Lemma resume_call_ok n hold L fl s p pc w (kk : reply -> prog U) :
  sys_inv n hold L fl s -> threads s !! p = Some (Waiting w kk) -> ready (kern s) p pc ->
  exists r k', resume p w (kern s) = Ret (r, k') /\ sys_ok n (settle p kk r k' s).
Proof.
  intros V Ht Hr. pose proof V as [K Hfl _ _ Hloc]. pose proof Hr as [A1 A2 A3 A0 A4 A5].
  assert (is_Some (threads s !! p)) as Hts by (by eexists). pose proof (lo_wait _ _ _ _ (Hloc p) w kk Ht) as Hw.
  pose proof (lo_hold _ _ _ _ (Hloc p)) as Hh. rewrite Ht in Hh. destruct w as [c| |v|f d obj size]; simpl in Hh, Hw |- *.
  - destruct Hw as [Hc _]. destruct (specific_loop_ok sched_ok n hold L fl (kern s) p pc c K A1 Hc) as (r & k' & -> & Hpost). rewrite ret_bind.
    destruct (wait_settle n hold L fl s p pc (Z.of_nat c) r k' kk V Hts Hh Hr) as (r' & E & Hok); [|by exists r', k']. destruct r as [z st|w].
    + destruct Hpost as (-> & st' & -> & Hreap). exists c. split; [done|]. split; [done|]. by left.
    + destruct Hpost as (-> & Hsl & Hnz). split; [done|]. left. split; [unfold NOPROC; lia|]. by exists c.
  - destruct (any_loop_ok sched_ok n hold L fl (kern s) p pc K A1) as (r & k' & -> & Hpost). rewrite ret_bind.
    destruct (wait_settle n hold L fl s p pc NOPROC r k' kk V Hts Hh Hr) as (r' & E & Hok); [|by exists r', k']. destruct (L KE p) as [|c l] eqn:EL.
    + destruct Hpost as (-> & Hsl). split; [done|]. right. split; [done|]. split; [done|]. split; [|done]. intros E. destruct Hw as [[c Hc] _].
      apply (pt_child _ _ (ko_tree _ _ _ _ _ _ K)) in Hc. rewrite E in Hc. by apply elem_of_nil in Hc.
    + destruct Hpost as (st & -> & Hreap). exists c. split; [done|]. split; [done|]. right. split; [done|]. by exists l.
  - destruct Hw as (-> & Hc & _). by eapply exit_resume_ok.
  - destruct Hw as (-> & Hs). destruct (lo_thread _ _ _ _ (Hloc p)) as [_ _]. assert (p < n) as Hpn by (apply (pr_dom _ _ _ _ (ko_raw _ _ _ _ _ _ K)); by eexists).
    destruct (read_stream_ok n hold (kern s) p f DEV_SERIAL obj size (ko_files _ _ _ _ _ _ K) (ko_devices _ _ _ _ _ _ K) Hpn Hh Hs) as (r & k' & -> & Hpost).
    rewrite ret_bind. destruct r as [z buf|f' d' obj'].
    + destruct Hpost as (Hio & _ & _ & _ & Hsd).
      destruct (read_result_ok n hold (upd_hold p [] hold) L fl s k' p pc kk (RdDone z buf) size V Hts Hr) as (r' & E & Hok); [|by exists r', k'].
      split; [done|]. unfold upd_hold. split; [by rewrite decide_True|]. split; [|done]. intros x Hx. by rewrite decide_False.
    + destruct Hpost as ([= -> -> ->] & _ & Hio & i & sd & -> & Hsd & Esd).
      destruct (read_result_ok n hold hold L fl s k' p pc kk (RdWait f DEV_SERIAL (Some i)) size V Hts Hr) as (r' & E & Hok); [|by exists r', k'].
      split; [done|]. by exists i, sd.
Qed.
Lemma exit_effect_witness : exists s', step_of 2 (state [1; 1; 1; 1; 1; 2; 2]) = Some (Ret s') /\ threads s' = delete 2 (threads (state [1; 1; 1; 1; 1; 2; 2])).
Proof.
  destruct (exit_effect sched_ok blocked live (fun _ : tid => 1%Z) initialize_scheduler demo (state [1; 1; 1; 1; 1; 2; 2]) 2
    (block_of (state [1; 1; 1; 1; 1; 2; 2]) 2) 4 (rest_of (state [1; 1; 1; 1; 1; 2; 2]) 2) demo_good (demo_reachable _))
    as (s' & E & Hp & _); [vm_compute; reflexivity..|]. destruct Hp as (handed & Et & _); [discriminate|].
  exists s'. split; [exact E|exact Et].
Defined.

Lemma process_refinement_witness : exists s', step_of 1 (state [1; 1; 1]) = Some (Ret s') /\ reach proc_spec (abs (kern (state [1; 1; 1]))) (abs (kern s')).
Proof.
  exists (state [1; 1; 1; 1]). split; [vm_compute; reflexivity|].
  apply (process_refinement sched_ok blocked live (fun _ : tid => 1%Z) initialize_scheduler demo (state [1; 1; 1]) (state [1; 1; 1; 1]) 1 demo_good (demo_reachable _));
    vm_compute; reflexivity.
Defined.

Lemma dup2_effect_witness : exists s' l, step_of 1 (state [1; 1]) = Some (Ret s') /\
  PT (kern s') = <[1 := set_FIDT l (block_of (state [1; 1]) 1)]> (PT (kern (state [1; 1]))).
Proof.
  destruct (dup2_effect sched_ok blocked live (fun _ : tid => 1%Z) initialize_scheduler demo (state [1; 1]) 1 (block_of (state [1; 1]) 1)
    0 1 (rest_of (state [1; 1]) 1) demo_good (demo_reachable _)) as (s' & r & l & E & _ & EP & _); [vm_compute; reflexivity..|exists s', l; split; [exact E|exact EP]].
Defined.

Lemma open_effect_witness : exists s' l, step_of 1 (state [1]) = Some (Ret s') /\
  PT (kern s') = <[1 := set_FIDT l (block_of (state [1]) 1)]> (PT (kern (state [1]))).
Proof.
  destruct (open_effect sched_ok blocked live (fun _ : tid => 1%Z) initialize_scheduler demo (state [1]) 1 (block_of (state [1]) 1)
    0 (rest_of (state [1]) 1) demo_good (demo_reachable _)) as (s' & r & l & E & _ & EP & _); [vm_compute; reflexivity..|exists s', l; split; [exact E|exact EP]].
Defined.

Lemma read_effect_witness : exists s' r, step_of 2 (state [1; 1; 1; 1; 1; 2]) = Some (Ret s') /\ threads s' = <[2 := r]> (threads (state [1; 1; 1; 1; 1; 2])).
Proof.
  destruct (read_effect sched_ok blocked live (fun _ : tid => 1%Z) initialize_scheduler demo (state [1; 1; 1; 1; 1; 2]) 2
    (block_of (state [1; 1; 1; 1; 1; 2]) 2) 1 4 (rest_of (state [1; 1; 1; 1; 1; 2]) 2) demo_good (demo_reachable _))
    as (s' & r & E & Et & _); [vm_compute; reflexivity..|exists s', r; split; [exact E|exact Et]].
Defined.

(** A terminal that is slow to take output: the call waits for it, and does not come back from the round of polls
  when it is slower still; the state is then as before, and the call is made again. *)
Definition slow_kernel (busy : nat) : kernel (Task Z) tid (Sched.sched Z) slow_ttys :=
  initialize_devices (kernel0 0 0 (mkSched ∅ ∅ ∅ 0 ∅ 0%Z) (mkSlow [mkTty [] []] busy)).

Example slow_write_waits : ('(n, k) ← serial_write (Some 0) [104; 105]%Z 2 (slow_kernel 2); Ret (n, ports k)) = Ret (2, mkSlow [mkTty [] [104; 105]%Z] 0).
Proof. reflexivity. Qed.

Example slow_write_polls_on : serial_write (Some 0) [104; 105]%Z 2 (slow_kernel 3) = Err Stalled.
Proof. reflexivity. Qed.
::::
◆ **Task to complete**
Line count for "live": determine it from the data and answer with the number by itself.

◆ **Your solution**
5